I should’ve included a possible attack on Iran in all this, but the point remains. The most hopeful outcome now is that the attacks cease, they come to some face-saving diplomatic solution where everybody can claim victory, and we all hobble forward without a world-ending cataclysm. Even then, this will convince everyone—if they hadn’t already noticed from Iraq, Libya, and Ukraine—that the only way to preserve national (and regime) security is the possession of atomic weapons. Likely, this so-called “counter-proliferation” move will increase nuclear proliferation. And if the United States is so unreliable and dangerous now, why wouldn’t Germany pursue a program, or why wouldn’t France increase its warhead production? The lesson is if you have nukes, you pretty much get to do what you want. Otherwise, you’re fucked.
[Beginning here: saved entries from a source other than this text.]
(** The event loop keeps it as well. *)
Lemma run_timers_keeps_pointer (fuel : nat) (limit : Z) (w w' : World) :
  storage w ≠ None → run_timers fuel srv limit w = Some w' → storage w' ≠ None.
Proof.
  revert w. induction fuel as [|fuel IH]; intros w Hw; cbn;
    destruct (next_due limit (timers w)) as [t|]; try discriminate;
    try (intros [= <-]; exact Hw).
  apply IH. by apply keeps_callback.
Qed.

(** With a server that never answers 404, no action of the store and no
    timer callback clears a pointer that is set: the 404 branch of
    [syncProject] is the only place that removes it. *)
Lemma pointer_cleared_by_not_found_only :
  (∀ projectId, keeps_pointer srv (syncProject projectId)) ∧
  (∀ pageId data, keeps_pointer srv (updatePageLocal pageId data)) ∧
  (∀ newOrder, keeps_pointer srv (reorderPages newOrder)) ∧
  (∀ taskId, keeps_pointer srv (pollTask taskId)) ∧
  (∀ pageId taskId, keeps_pointer srv (pollPageTask pageId taskId)) ∧
  (∀ pageId force, keeps_pointer srv (generatePageImage pageId force)) ∧
  (∀ pageId editPrompt contextImages,
      keeps_pointer srv (editPageImage pageId editPrompt contextImages)) ∧
  (∀ pageId, keeps_pointer srv (generatePageDescription pageId)) ∧
  keeps_pointer srv generateDescriptions ∧
  (∀ cb, keeps_pointer srv (callback_body cb)).
Proof.
  repeat split;
    auto using keeps_syncProject, keeps_updatePageLocal, keeps_reorderPages,
      keeps_pollTask, keeps_pollPageTask, keeps_generatePageImage,
      keeps_editPageImage, keeps_generatePageDescription,
      keeps_generateDescriptions, keeps_callback.
Qed.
I think the impunity over Gaza has created the conditions that make not having a nuclear deterrent almost suicidal. If you’re Iran, the message of Gaza is Israel can flatten Tehran and the world will go, “too bad about the kids, but Israel has the right blah blah blah.”
Perversely, many other countries now forced into this kind of logic, like Canada worried about US threats, are themselves complicit in the system of impunity that let Netanyahu’s mad dog off the chain. Almost all the destruction took place under Biden, but now it’s, “hang on - what about sovereignty, diplomacy, international law?”
Totally with you that Trump has no plan. You only need a plan if there’s a price to pay for not having one, or having a bad one. Absent any such consequences - Trump's special sauce - why even bother with it. And of course he only respects money and power, as you’ve pointed out many times. If Iran had nukes, he’d say it’s stupid to attack them (as presumably would Gabbard, who has been singing the same song about Russia for 3 years now).
Anyway, at this point, both he and Netanyahu can just pick their targets. Nobody’s stopping them.
Fucking brutal being this dark and, at the same time, this trivial.
John did you see you got an enthusiastic endorsement of this post on Brad DeLong’s Substack today?